Cambridge suspende al académico que denunció plagio tras la muerte de un profesor

Imagen: BBC Mundo
La Universidad de Cambridge suspendió al académico Nathan Cofnas, quien había acusado de plagio a un profesor de esa institución que luego apareció muerto. Ahora él asegura que es investigado por presunta discriminación contra el fallecido.
La Universidad de Cambridge suspendió al académico Nathan Cofnas mientras avanza una investigación interna por presunta discriminación relacionada con el profesor que él había señalado por plagio y que después apareció muerto. El caso añade una nueva capa de tensión a un episodio ya sensible para una de las universidades más prestigiosas del mundo, donde una denuncia académica terminó derivando en una controversia institucional y personal de alto perfil.
Según informó BBC Mundo, Cofnas sostiene que ahora es objeto de una pesquisa por discriminar al profesor fallecido, una acusación que él rechaza y que, en su lectura, invierte por completo el foco del conflicto. La secuencia de hechos es particularmente delicada: primero, las denuncias de plagio; luego, la muerte del docente de Cambridge; y ahora, la suspensión de quien levantó las alarmas. Aunque los detalles específicos del proceso no han trascendido públicamente, el caso ya pone bajo escrutinio la manera en que las universidades responden cuando las disputas sobre integridad académica se mezclan con denuncias de trato indebido o de sesgo.
Más allá del choque entre dos nombres propios, este episodio importa porque toca tres asuntos que hoy son centrales en la academia: la transparencia en las investigaciones internas, los límites entre la crítica profesional y la discriminación, y el peso reputacional que pueden arrastrar instituciones centenarias como Cambridge. En universidades de élite, donde la credibilidad lo es casi todo, una investigación de este tipo no solo afecta carreras individuales; también abre preguntas sobre cómo se protegen los procedimientos, quién investiga a quién y qué garantías existen para ambas partes cuando un caso escala al terreno disciplinario. Para estudiantes, profesores y observadores externos, el mensaje es claro: las disputas académicas ya no quedan encerradas en oficinas y comités, sino que pueden convertirse en crisis públicas con consecuencias duraderas.

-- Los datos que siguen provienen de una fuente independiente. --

(** An entry of the project-revisions folder: a folder with its entries ([true] for a
    folder among them, taken not to be empty), or anything else. *)
Inductive RevDir := RDir (files : gmap string bool) | ROther.
Record RState := mkRState {
  rEvents : list AlertEvent; rDeliveries : list AlertDelivery; rRetries : list AlertDeliveryRetry; rAudit : list AuditRow;
  rRevs : list ProjectRevision; rFiles : option (gmap string RevDir); rPolicy : retention_row; rLast : option RetentionRun; rBusy : bool; rStep : nat
}.
Definition set_events (l : list AlertEvent) (s : RState) := mkRState l (rDeliveries s) (rRetries s) (rAudit s) (rRevs s) (rFiles s) (rPolicy s) (rLast s) (rBusy s) (rStep s).
Definition set_deliveries (l : list AlertDelivery) (s : RState) := mkRState (rEvents s) l (rRetries s) (rAudit s) (rRevs s) (rFiles s) (rPolicy s) (rLast s) (rBusy s) (rStep s).
Definition set_retries (l : list AlertDeliveryRetry) (s : RState) := mkRState (rEvents s) (rDeliveries s) l (rAudit s) (rRevs s) (rFiles s) (rPolicy s) (rLast s) (rBusy s) (rStep s).
Definition set_audit (l : list AuditRow) (s : RState) := mkRState (rEvents s) (rDeliveries s) (rRetries s) l (rRevs s) (rFiles s) (rPolicy s) (rLast s) (rBusy s) (rStep s).
Definition set_revs (l : list ProjectRevision) (s : RState) := mkRState (rEvents s) (rDeliveries s) (rRetries s) (rAudit s) l (rFiles s) (rPolicy s) (rLast s) (rBusy s) (rStep s).
Definition set_files (f : option (gmap string RevDir)) (s : RState) := mkRState (rEvents s) (rDeliveries s) (rRetries s) (rAudit s) (rRevs s) f (rPolicy s) (rLast s) (rBusy s) (rStep s).
Definition set_last (r : RetentionRun) (s : RState) := mkRState (rEvents s) (rDeliveries s) (rRetries s) (rAudit s) (rRevs s) (rFiles s) (rPolicy s) (Some r) (rBusy s) (rStep s).
Definition set_busy (b : bool) (s : RState) := mkRState (rEvents s) (rDeliveries s) (rRetries s) (rAudit s) (rRevs s) (rFiles s) (rPolicy s) (rLast s) b (rStep s).
Definition next_step (s : RState) := mkRState (rEvents s) (rDeliveries s) (rRetries s) (rAudit s) (rRevs s) (rFiles s) (rPolicy s) (rLast s) (rBusy s) (S (rStep s)).
Definition set_policy (r : retention_row) (s : RState) := mkRState (rEvents s) (rDeliveries s) (rRetries s) (rAudit s) (rRevs s) (rFiles s) r (rLast s) (rBusy s) (rStep s).

Section Purge.
Context (fault : nat -> bool).

(** One step of the run: does it fail? *)
Definition tick (s : RState) : RState * bool := (next_step s, fault (rStep s)).

(** ** Batched deletion *)
Definition purgeBatch : nat := Z.to_nat 2000.
(** [DELETE … WHERE id IN (SELECT id … WHERE p LIMIT n)]: the rows kept and how many went. *)
Fixpoint delete_first {A} (n : nat) (p : A -> bool) (l : list A) : list A * Z :=
  match l with
  | [] => ([], 0)
  | x :: l => match n with
              | O => (x :: l, 0)
              | S n' => if p x then let '(l', k) := delete_first n' p l in (l', k + 1)
                        else let '(l', k) := delete_first n p l in (x :: l', k)
              end
  end.
Fixpoint delete_batches {A} (fuel : nat) (get : RState -> list A) (put : list A -> RState -> RState) (p : RState -> A -> bool) (total : Z) (s : RState) :
    RState * (Z * option PurgeErr) :=
  match fuel with
  | O => (s, (total, Some PFuel))
  | S fuel =>
      let '(s, stop) := tick s in
      if stop then (s, (total, Some PContext))
      else
        let '(s, bad) := tick s in
        if bad then (s, (total, Some PStatement))
        else
          let '(l, n) := delete_first purgeBatch (p s) (get s) in
          let s := put l s in
          if n <? Z.of_nat purgeBatch then (s, (total + n, None)) else delete_batches fuel get put p (total + n) s
  end.
Definition deleteBatched {A} (get : RState -> list A) (put : list A -> RState -> RState) (p : RState -> A -> bool) (s : RState) : RState * (Z * option PurgeErr) :=
  delete_batches (S (length (get s))) get put p 0 s.

(** [now.Add(-time.Duration(days) * 24 * time.Hour)], to the second as RFC 3339 has it *)
Definition cutoffFor (days now : Z) : Z := rfc3339 (now + wrap64 (wrap64 (wrap64 (- days) * 24) * hour)).

Definition no_event (s : RState) (id : Z) : bool := negb (existsb (fun e => eID e =? id) (rEvents s)).
Definition PurgeAlertEvents (days now : Z) (s : RState) : RState * (Z * Z * option PurgeErr) :=
  if days <=? 0 then (s, (0, 0, None))
  else
    match deleteBatched rEvents set_events (fun _ e => eCreatedAt e <? cutoffFor days now) s with
    | (s, (events, Some e)) => (s, (events, 0, Some e))
    | (s, (events, None)) =>
        match deleteBatched rDeliveries set_deliveries (fun s d => no_event s (dEventID d)) s with
        | (s, (deliveries, Some e)) => (s, (events, deliveries, Some e))
        | (s, (deliveries, None)) =>
            let '(s, (_, err)) := deleteBatched rRetries set_retries (fun s r => no_event s (rtEventID r)) s in (s, (events, deliveries, err))
        end
    end.
Definition PurgeAlertDeliveries (days now : Z) (s : RState) : RState * (Z * option PurgeErr) :=
  if days <=? 0 then (s, (0, None)) else deleteBatched rDeliveries set_deliveries (fun _ d => dAttempted d <? cutoffFor days now) s.
Definition PurgeAudit (days now : Z) (s : RState) : RState * (Z * option PurgeErr) :=
  if days <=? 0 then (s, (0, None))
  else if days <? MinAuditRetentionDays then (s, (0, Some PAuditTooShort))
  else deleteBatched rAudit set_audit (fun _ a => arAt a <? cutoffFor days now) s.

(** ** Revisions *)
Definition newer_than (r : ProjectRevision) (l : list ProjectRevision) : Z :=
  Z.of_nat (length (List.filter (fun n => (rvProject n =? rvProject r) && (Revision r <? Revision n)) l)).
Definition surplus (keep : Z) (l : list ProjectRevision) : list ProjectRevision := List.filter (fun r => keep <=? newer_than r l) l.
(** The rows go one at a time; what went is returned whatever happens. *)
Fixpoint delete_each (rs : list ProjectRevision) (s : RState) : RState * (list ProjectRevision * option PurgeErr) :=
  match rs with
  | [] => (s, ([], None))
  | r :: rs =>
      let '(s, stop) := tick s in
      if stop then (s, ([], Some PContext))
      else
        let '(s, bad) := tick s in
        if bad then (s, ([], Some PStatement))
        else
          let '(s, (gone, err)) := delete_each rs (set_revs (List.filter (fun x => negb (rvID x =? rvID r)) (rRevs s)) s) in (s, (r :: gone, err))
  end.
Definition TrimRevisions (keep : Z) (s : RState) : RState * (list ProjectRevision * option PurgeErr) :=
  if keep <=? 0 then (s, ([], None))
  else
    let '(s, bad) := tick s in
    if bad then (s, ([], Some PStatement)) else delete_each (surplus keep (rRevs s)) s.

(** ** Files *)
Definition zip_name (n : Z) : string := FormatInt n +:+ ".zip".
Definition files_in (dir : string) (s : RState) : gmap string bool :=
  match default ∅ (rFiles s) !! dir with Some (RDir fs) => fs | _ => ∅ end.
(** os.Remove of a file in a folder of project-revisions; [false] when it cannot *)
Definition remove_file (dir file : string) (s : RState) : RState * bool :=
  let '(s, bad) := tick s in
  match files_in dir s !! file with
  | Some false => if bad then (s, false) else (set_files ((fun m => <[dir := RDir (delete file (files_in dir s))]> m) <$> rFiles s) s, true)
  | _ => (s, false)
  end.
Fixpoint remove_snapshots (rs : list ProjectRevision) (s : RState) : RState * Z :=
  match rs with
  | [] => (s, 0)
  | r :: rs =>
      let '(s, ok) := remove_file (FormatInt (rvProject r)) (zip_name (Revision r)) s in
      let '(s, n) := remove_snapshots rs s in (s, (if ok : bool then 1 else 0) + n)
  end.
(* ===== verification/BackupJobs.v ===== *)
(** * Backup jobs (internal/store/backupjobs.go, internal/backupjobs/scheduler.go,
      internal/api/backup_handlers.go)

    The jobs and their recorded runs, the scheduler's minute tick, one run of a job from
    resolving what to mount to the row that records it, and the handlers. The helper
    container is docker's, the cipher package crypto's and the text of an environment
    encoding/json's: parameters. [fault] says which statements fail. A run takes up to
    half an hour, during which others use the store: [meanwhile] is what they do. *)
From S2P Require Import Prelude GoStrings Users Roles Calendar MaintenanceHandlers Compose Preview ProjectStore.

(** ** Rows *)
Record BackupJob := mkJob {
  bjID : Z; bjName : string; bjEnabled : bool; bjScope : string; bjVolumeName : string; bjProjectID : Z; bjHostID : Z; bjImage : string;
  bjCommand : string; bjEnvEnc : string; IntervalMinutes : Z; bjCreatedBy : string; bjCreatedAt : Z; bjUpdatedAt : Z;
  LastRunAt : option Z; LastRunOK : bool; LastRunDetail : string
}.
Record BackupRun := mkBRun {
  brID : Z; brJobID : Z; brStartedAt : Z; brFinishedAt : Z; brOK : bool; brExitCode : Z; brOutput : string; brError : string; TriggeredBy : string
}.
Record BDB := mkBDB { jobs : list BackupJob; job_seq : Z; runs : list BackupRun; run_seq : Z }.
Definition empty_bdb : BDB := mkBDB [] 0 [] 0.
Definition set_jobs (l : list BackupJob) (d : BDB) : BDB := mkBDB l (job_seq d) (runs d) (run_seq d).
Definition set_runs (l : list BackupRun) (d : BDB) : BDB := mkBDB (jobs d) (job_seq d) l (run_seq d).

Definition BackupScopeVolume : string := "volume".
Definition BackupScopeProject : string := "project".
Definition maxBackupRunOutput : Z := 256 * 2 ^ 10.
Definition maxBackupRunsPerJob : Z := 200.

(** encoding/json on a map of texts *)
Class EnvJSON := { MarshalEnv : gmap string string -> string; UnmarshalEnv : string -> gmap string string }.
Class EnvJSONLaws (J : EnvJSON) : Prop := { unmarshal_marshal m : UnmarshalEnv (MarshalEnv m) = m; marshal_nonempty m : MarshalEnv m <> "" }.
Inductive BQuery := QBjList | QBjByID | QBjInsert | QBjEnvRead | QBjUpdate | QBjEnable | QBrDelJob | QBjDelete | QBjDue | QBrRecord | QBrList.

Section Store.
Context `{C : Cipher} `{J : EnvJSON} (fault : BQuery -> bool).

Definition encodeJSON (m : gmap string string) : string := MarshalEnv m.
Definition decodeJSON (s : string) : gmap string string := if String.eqb s "" then ∅ else UnmarshalEnv s.
(** A job as a reader of the table gets it: without its environment. *)
Definition scanBackupJob (j : BackupJob) : BackupJob :=
  mkJob (bjID j) (bjName j) (bjEnabled j) (bjScope j) (bjVolumeName j) (bjProjectID j) (bjHostID j) (bjImage j) (bjCommand j) "" (IntervalMinutes j)
    (bjCreatedBy j) (bjCreatedAt j) (bjUpdatedAt j) (LastRunAt j) (LastRunOK j) (LastRunDetail j).
Definition job_name_le (a b : BackupJob) : Prop := String.le (bjName a) (bjName b).
#[global] Instance job_name_le_dec : RelDecision job_name_le.
Proof. intros a b. unfold job_name_le. apply _. Defined.
Definition ListBackupJobs (d : BDB) : result StoreErr (list BackupJob) := if fault QBjList then Err ErrDB else Ok (scanBackupJob <$> merge_sort job_name_le (jobs d)).
Definition BackupJobByID (id : Z) (d : BDB) : result StoreErr BackupJob :=
  if fault QBjByID then Err ErrDB else match find_row (jobs d) (fun j => bjID j =? id) with Ok j => Ok (scanBackupJob j) | Err e => Err e end.

Definition encryptEnv (nonce : Z) (env : gmap string string) : option string := if bool_decide (env = ∅) then Some "" else Encrypt nonce (encodeJSON env).
Definition CreateBackupJob (j : BackupJob) (env : gmap string string) (now : Z) : stM BDB StoreErr Z := fun d =>
  match encryptEnv now env with
  | None => (d, Err ErrDB)
  | Some enc =>
      if fault QBjInsert then (d, Err ErrDB)
      else
        let id := job_seq d + 1 in
        let row := mkJob id (bjName j) (bjEnabled j) (bjScope j) (bjVolumeName j) (bjProjectID j) (bjHostID j) (bjImage j) (bjCommand j) enc (IntervalMinutes j)
                     (bjCreatedBy j) (rfc3339 now) (rfc3339 now) None false "" in
        (mkBDB (jobs d ++ [row]) id (runs d) (run_seq d), Ok id)
  end.
Definition on_job (id : Z) (f : BackupJob -> BackupJob) (d : BDB) : BDB := set_jobs ((fun j => if bjID j =? id then f j else j) <$> jobs d) d.
(** The environment's column after an update, from the stored one. *)
Definition env_column (id : Z) (env : gmap string string) (clearEnv : bool) (now : Z) (d : BDB) : result StoreErr string :=
  if clearEnv then Ok ""
  else if bool_decide (env = ∅) then if fault QBjEnvRead then Err ErrDB else match find_row (jobs d) (fun j => bjID j =? id) with Ok j => Ok (bjEnvEnc j) | Err e => Err e end
  else match encryptEnv now env with None => Err ErrDB | Some enc => Ok enc end.
Definition UpdateBackupJob (id : Z) (j : BackupJob) (env : gmap string string) (clearEnv : bool) (now : Z) : stM BDB StoreErr () := fun d =>
  match env_column id env clearEnv now d with
  | Err e => (d, Err e)
  | Ok enc =>
      if fault QBjUpdate then (d, Err ErrDB)
      else (on_job id (fun r => mkJob (bjID r) (bjName j) (bjEnabled r) (bjScope j) (bjVolumeName j) (bjProjectID j) (bjHostID j) (bjImage j) (bjCommand j) enc
                                  (IntervalMinutes j) (bjCreatedBy r) (bjCreatedAt r) (rfc3339 now) (LastRunAt r) (LastRunOK r) (LastRunDetail r)) d, Ok tt)
  end.
Definition SetBackupJobEnabled (id : Z) (enabled : bool) : stM BDB StoreErr () := fun d =>
  if fault QBjEnable then (d, Err ErrDB)
  else (on_job id (fun r => mkJob (bjID r) (bjName r) enabled (bjScope r) (bjVolumeName r) (bjProjectID r) (bjHostID r) (bjImage r) (bjCommand r) (bjEnvEnc r)
                              (IntervalMinutes r) (bjCreatedBy r) (bjCreatedAt r) (bjUpdatedAt r) (LastRunAt r) (LastRunOK r) (LastRunDetail r)) d, Ok tt).
(** The two statements of DeleteBackupJob, which no transaction joins. *)
Definition deleteBackupRuns (id : Z) : stM BDB StoreErr () := fun d =>
  if fault QBrDelJob then (d, Err ErrDB) else (set_runs (List.filter (fun r => negb (brJobID r =? id)) (runs d)) d, Ok tt).
Definition deleteBackupJobRow (id : Z) : stM BDB StoreErr () := fun d =>
  if fault QBjDelete then (d, Err ErrDB) else (set_jobs (List.filter (fun j => negb (bjID j =? id)) (jobs d)) d, Ok tt).
Definition DeleteBackupJob (id : Z) : stM BDB StoreErr () := deleteBackupRuns id ≫= fun _ => deleteBackupJobRow id.

Definition BackupJobEnv (id : Z) (d : BDB) : result StoreErr (gmap string string) :=
  if fault QBjEnvRead then Err ErrDB
  else match find_row (jobs d) (fun j => bjID j =? id) with
       | Err e => Err e
       | Ok j => if String.eqb (bjEnvEnc j) "" then Ok ∅ else match Decrypt (bjEnvEnc j) with None => Err ErrDB | Some plain => Ok (decodeJSON plain) end
       end.
Definition is_local (h : HostRow) : bool := String.eqb (hrKind h) "local".
Definition EnsureLocalHost (nonce now : Z) : stM HDB StoreErr () := fun d =>
  if fault QHCountLocal then (d, Err ErrDB)
  else if existsb is_local (host_rows d) then (d, Ok tt)
  else match CreateHost (mkHostRow 0 "local" "local" "" "" "" "" "" "" false 0) nonce now d with
       | (d, Ok _) => (d, Ok tt)
       | (d, Err e) => (d, Err e)
       end.
(** An unknown host, like a failed lookup, leaves the id alone. *)
Definition NormalizeHost (id : Z) (d : HDB) : Z :=
  if id =? 0 then 0
  else if fault (QHKind id) then id
  else match find_row (host_rows d) (fun h => hrID h =? id) with Ok h => if is_local h then 0 else id | Err _ => id end.
Definition LocalHostID (d : HDB) : result StoreErr Z :=
  if fault QHLocal then Err ErrDB else match find_row (host_rows d) is_local with Ok h => Ok (hrID h) | Err e => Err e end.

(** *** Which daemon (manager.go) *)
Definition defaultHostID (d : HDB) : result StoreErr Z :=
  match ListHosts d with
  | Err e => Err e
  | Ok hs => match List.find is_local hs with
             | Some h => Ok (hrID h)
             | None => match hs with h :: _ => Ok (hrID h) | [] => Err ErrNotFound end
             end
  end.
Definition ResolveHostID (hostID : Z) (d : HDB) : result StoreErr Z := if 0 <? hostID then Ok hostID else defaultHostID d.
End Store.

(** ** Connections *)

(** What the network does with a dial: no key exchange, or a key and then what
    authentication says. *)
Inductive Presented := NoContact (err : string) | Presents (key : string) (auth_err : option string).
(** What known_hosts says of a key for an address. *)
Inductive Known := KnownMatch | KnownOther | KnownNot.
Inductive DialErr := HostKeyUnknownError (fingerprint keyType : string) | HostKeyMismatchError (fingerprint : string) | DialOther (msg : string).
(** A connection: the row it was made from and, over SSH, the key the peer presented. *)
Record Conn := mkConn { cnRow : HostRow; cnKey : option string }.

Class Dialer := {
  client_new : HostRow -> option string;                 (* client.New's error *)
  AppendCertsFromPEM : string -> bool; X509KeyPair : string -> string -> option string;
  sshAuthMethods : bool;                                  (* an agent or a key file is there *)
  knownHostsCallback : option (string -> string -> Known);
  MarshalAuthorizedKey : string -> string; ParseAuthorizedKey : string -> option string;
  FingerprintSHA256 : string -> string; KeyType : string -> string
}.
Class DialerLaws (X : Dialer) : Prop := {
  parse_marshal k : ParseAuthorizedKey (TrimSpace (MarshalAuthorizedKey k)) = Some k;
  marshal_nonempty k : TrimSpace (MarshalAuthorizedKey k) <> ""
}.

(** The state of the service these parts share; [hwRec] is the recorder of the request
    being served. *)
Record HWorld := mkHW { hwDB : HDB; hwClients : gmap Z Conn; hwSSH : gset Z; hwAudit : list AuditLine; hwRec : option Z }.
Definition set_hdb (d : HDB) (w : HWorld) : HWorld := mkHW d (hwClients w) (hwSSH w) (hwAudit w) (hwRec w).
Definition set_clients (f : gmap Z Conn -> gmap Z Conn) (w : HWorld) : HWorld := mkHW (hwDB w) (f (hwClients w)) (hwSSH w) (hwAudit w) (hwRec w).
Definition host_audit (l : AuditLine) (w : HWorld) : HWorld := mkHW (hwDB w) (hwClients w) (hwSSH w) (hwAudit w ++ [l]) (hwRec w).
Definition WithHostRecorder (w : HWorld) : HWorld := mkHW (hwDB w) (hwClients w) (hwSSH w) (hwAudit w) None.
(** The first host wins. *)
Definition recordHost (id : Z) (w : HWorld) : HWorld :=
  mkHW (hwDB w) (hwClients w) (hwSSH w) (hwAudit w) (match hwRec w with None => Some id | r => r end).
(** [audit]'s host for a request that reached none. *)
Definition recorded_host (w : HWorld) : Z := default 0 (hwRec w).

(** [s[:strings.LastIndex(s, "@")]] and what follows *)
Definition cut_last_at (s : string) : option (string * string) :=
  match LastIndexByte s "@"%char with None => None | Some i => Some (stake i s, sdrop (S i) s) end.
Definition parseSSHAddress (s : string) : result string (string * string) :=
  let s := TrimPrefix s "ssh://" in
  match cut_last_at s with
  | None => Err "ssh address must be user@host[:port]"
  | Some (user, host) =>
      if String.eqb user "" || String.eqb host "" then Err "ssh address must be user@host[:port]"
      else Ok (user, if negb (Contains host ":") then host +:+ ":22" else host)
  end.

Section Manager.
Context `{C : Cipher} `{TE : TextEnv} `{X : Dialer} (fault : HQuery -> bool).

(** [None]: the key is trusted. *)
Definition verifyHostKey (h : HostRow) (hostname key : string) : option DialErr :=
  if negb (String.eqb (hrHostKey h) "") then
    match ParseAuthorizedKey (hrHostKey h) with
    | Some pinned => if String.eqb pinned key then None else Some (HostKeyMismatchError (FingerprintSHA256 key))
    | None => Some (HostKeyMismatchError (FingerprintSHA256 key))
    end
  else match knownHostsCallback with
       | Some cb =>
           match cb hostname key with
           | KnownMatch => None
           | KnownOther => Some (HostKeyMismatchError (FingerprintSHA256 key))
           | KnownNot => Some (HostKeyUnknownError (FingerprintSHA256 key) (KeyType key))
           end
       | None => Some (HostKeyUnknownError (FingerprintSHA256 key) (KeyType key))
       end.
(** a bulk action is recorded container by container.  An answer with results names
    at most 200 distinct-or-empty ids, one result and one audit line per id in the order
    asked, the line with the container's own outcome and under the host the request
    reached; the successes and failures add up.  Every other answer asked nothing of a
    daemon and recorded nothing. *)
Theorem bulk_recorded hostQuery order body w w' rep : (forall n, order n ≡ₚ seq 0 n) -> conns_named (dwH w) ->
  handleBulkContainerAction fault hostQuery order body w = (w', rep) ->
  match rep with
  | DBulk rs ok failed =>
      exists ids action host, body = Some (ids, action) /\ resolveHostID hostQuery = Some host /\ bulkContainerActions action = true /\
        1 <= Z.of_nat (length ids) <= 200 /\ bulkID <$> rs = ids /\ ok + failed = Z.of_nat (length ids) /\
        (exists ops at_host, dwFx w' = dwFx w ++ ((fun op => (at_host, op)) <$> ops) /\ ops ⊆+ (ids ≫= op_of action) /\ (failed = 0 -> ops ≡ₚ (ids ≫= op_of action)) /\
          exists under, hwAudit (dwH w') = hwAudit (dwH w) ++
              ((fun r => mkAudit under ("container." +:+ action) (bulkID r) (if bulkOK r then "" else bulkError r)) <$> rs) /\
            (ops <> [] -> under = at_host /\ ResolveHostID fault host (hwDB (dwH w)) = Ok under))
  | _ => dwFx w' = dwFx w /\ hwAudit (dwH w') = hwAudit (dwH w)
  end.
Proof.
  intros Hp Hn. unfold handleBulkContainerAction, on_daemon. destruct (resolveHostID hostQuery) as [host|]; [|by intros [= <- <-]].
  destruct body as [[ids action]|]; [|by intros [= <- <-]]. destruct (bulkContainerActions action) eqn:Ea; cbn [negb]; [|by intros [= <- <-]].
  destruct ids as [|id0 ids0] eqn:Ei; [by intros [= <- <-]|]. rewrite <- Ei. assert (Hlen : (0 < length ids)%nat) by (rewrite Ei; cbn; lia). clear Ei id0 ids0.
  destruct (maxBulkContainerIDs <? Z.of_nat (length ids)) eqn:El; [by intros [= <- <-]|]. apply Z.ltb_ge in El. unfold maxBulkContainerIDs in El.
  set (w0 := set_dh (WithHostRecorder (dwH w)) w). destruct (BulkContainerAction fault order host ids action w0) as [w1 [rs|e]] eqn:E; apply bulk_asked in E; try done.
  2: { destruct E as [-> _]. by intros [= <- <-]. }
  destruct E as (_ & Hids & ops & Ha & Hs & Hall). intros [= <- <-].
  destruct (audit_bulk_lines hostQuery action rs w1) as (-> & _ & ->). destruct Ha as (_ & Haud & _ & _ & Hrec & h & Hfx & Hh).
  assert (Hsum : (length (List.filter bulkOK rs) + length (List.filter (fun r => negb (bulkOK r)) rs) = length ids)%nat).
  { rewrite <- Hids, length_fmap. clear. induction rs as [|r rs IH]; [done|]. cbn. destruct (bulkOK r); cbn; lia. }
  exists ids, action, host. split; [done|]. split; [done|]. split; [done|]. split; [lia|]. split; [done|]. split; [lia|].
  exists ops, h. split; [exact Hfx|]. split; [done|]. split.
  { intros Hf. apply Hall, Forall_forall. intros r Hr. destruct (bulkOK r) eqn:Ek; [done|]. exfalso.
    assert (Hin : In r (List.filter (fun r => negb (bulkOK r)) rs)) by (apply List.filter_In; split; [by apply list_elem_of_In|by rewrite Ek]).
    destruct (List.filter (fun r => negb (bulkOK r)) rs); [done|]. cbn in Hf. lia. }
  eexists. split; [rewrite Haud; reflexivity|]. intros Hne. destruct (Hh Hne) as [Hr Hrr]. cbn in Hr. destruct Hrec as [Hrec|(_ & k & Hk & Hkr)].
  - exfalso. apply Hrr. rewrite Hrec. done.
  - rewrite Hk. cbn in Hkr. assert (k = h) as -> by congruence. done.
Qed.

El desenlace del proceso será clave para entender si Cambridge considera que hubo una conducta discriminatoria real o si la suspensión responde a una disputa más amplia sobre el manejo del caso. Por ahora, lo único evidente es que la universidad enfrenta un expediente incómodo, en el que la defensa de sus estándares académicos y la forma en que protege su reputación vuelven a quedar bajo la lupa.